By March of 1944, World War II had turned decisively in favor of the Allies. The war was far from won, but the Allied nations were advancing on all fronts, in every theater of battle, all over the world.
The Allies had broken the Japanese on Papua New Guinea, German U-boats were dropping to the bottom of the Atlantic Ocean, and the Army Air Forces began bombing Italy, Berlin, and Palau.
On the homefront, life was beginning to return to a kind of normalcy. Dartmouth College was set to play the University of Utah in the NCAA Division I basketball tournament. “Casablanca” would win Best Picture at the 16th Academy Awards, and Jimmy Dorsey’s “Bésame Mucho” topped the Billboard charts.
Everything seemed to be going well for the U.S. until March 21, 1944, when residents of a Montana town woke up to a startling picture: the Yellowstone River, full of ice floes amid a winter storm, began to overrun its banks. Large chunks of ice had jammed up the river and was threatening the nearby town of Miles City.
Miles City has had a long military history. It was named for Gen. Nelson Miles, who was the commander of Fort Keogh, around which the town was founded in the 1890s. Fort Keogh itself was named for Capt. Myles Keogh, who was killed at the Battle of Little Bighorn. Miles City is even the seat of Custer County.
In 1944, the town wasn’t much smaller than it is today, with a population of just 7,300. Despite its size, the rising waters of the Yellowstone didn’t mean the U.S. government would just let thousands of American citizens die an icy, watery death. If the government didn’t take action, the whole town would certainly be wiped off the map.
L.S. Keye, the Mayor of Miles City, cobbled together some explosives to break up the ice jam that was causing the river’s rise. They put them together as 50-pound bombs and dropped them on the jam with the help of some local pilots flying small planes. It was a gamble that didn’t pay off. When the bombs failed to solve the problem, the mayor called the governor.
If there was one thing the United States definitely had on hand in 1944, it was bombs and planes, so when the governor of Montana heard the call for help, he got the Army Air Corps to work on the best solution they knew: the same solution, only much, much bigger.
At Rapid City Army Air Base, which is today Ellsworth Air Force Base in South Dakota, a B-17 Flying Fortress crew immediately agreed to drop bombs on American soil. Eight crew members fused and loaded a B-17 with 250-pound bombs and took off into the blizzard conditions – a dangerous feat at the time.

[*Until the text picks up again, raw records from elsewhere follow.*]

(* ===== verification/WebttySessionOutput.v ===== *)
(** * WebttySessionOutput: what a session writes is what its child produced

    The data messages of a stream carry, in order, the bytes the child wrote to it; all
    of them once the end of the stream is on the wire. *)

From S2P Require Import Prelude WebttySession WebttySessionInv WebttySessionSteps WebttySessionProps.

Section WebttySessionOutput.
Context {EP : Type} (cfg : @config EP).
Implicit Types (f : @frame EP) (s : @session EP) (p : list (@thread EP)).

Ltac nonneg := let g := fresh in intros g; destruct g; cbn; repeat case_match; lia.

(** The payloads of a stream on the wire. *)
Fixpoint payloads (t : stream) (w : list (@msg EP)) : list (@payload EP) :=
  match w with
  | [] => []
  | MData u pl :: w => if decide (u = t) then pl :: payloads t w else payloads t w
  | _ :: w => payloads t w
  end.

Lemma payloads_app t a b : payloads t (a ++ b) = payloads t a ++ payloads t b.
Proof. induction a as [|m a IH]; [done|]. destruct m; cbn; try done. case_decide; cbn; by rewrite IH. Qed.

(** [pl] is the chunk [b], as the session sends it. *)
Definition carries s (t : stream) (b : list byte) (pl : payload) : Prop := exists rnd, dataMessage s t b rnd = Some (MData t pl).

Lemma carries_keep s s' t : payloadCrypto s' = payloadCrypto s -> forall b pl, carries s t b pl -> carries s' t b pl.
Proof. intros Hc b pl [rnd Hd]. exists rnd. unfold dataMessage in *. by rewrite Hc. Qed.

(** The chunk a copy loop holds, and one that was lost with its write. *)
Definition inflight s (t : stream) (st : list (@frame EP)) (fl : list byte) : Prop :=
  match st with
  | FOnRead _ (SData b) :: _ => fl = b
  | FWrite (MData _ pl) :: _ | FWriting (MData _ pl) :: _ => carries s t fl pl
  | _ => fl = []
  end.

In the icy air, the bomber crew had a hard time making out the target as they made their bombing run. At 7:30 p.m. local time, a lone bomber cut through the skies over Miles City, Montana, flying at 10,000 feet. As the imperiled townsfolk watched, the B-17 made two dummy bombing runs to ensure the ordnance would hit the target in the heavy weather.
Then the Flying Fortress dropped one real bomb on the town. It slowly fell and hit the ice jam, right on target – but nothing happened. After two more bombs, the ice was still firmly in place, so the crew decided to drop its entire payload. As the bombs exploded across the ice jam, columns of mud, ice, and debris shot into the air as the jam crumbled under the barrage.
The water began flowing once more and the flood waters receded. The Yellowstone River went back to its natural levels and the town of Miles City was saved from an icy, murky doom. It turns out nothing can stop the U.S. (Army) Air Force, not even mother nature.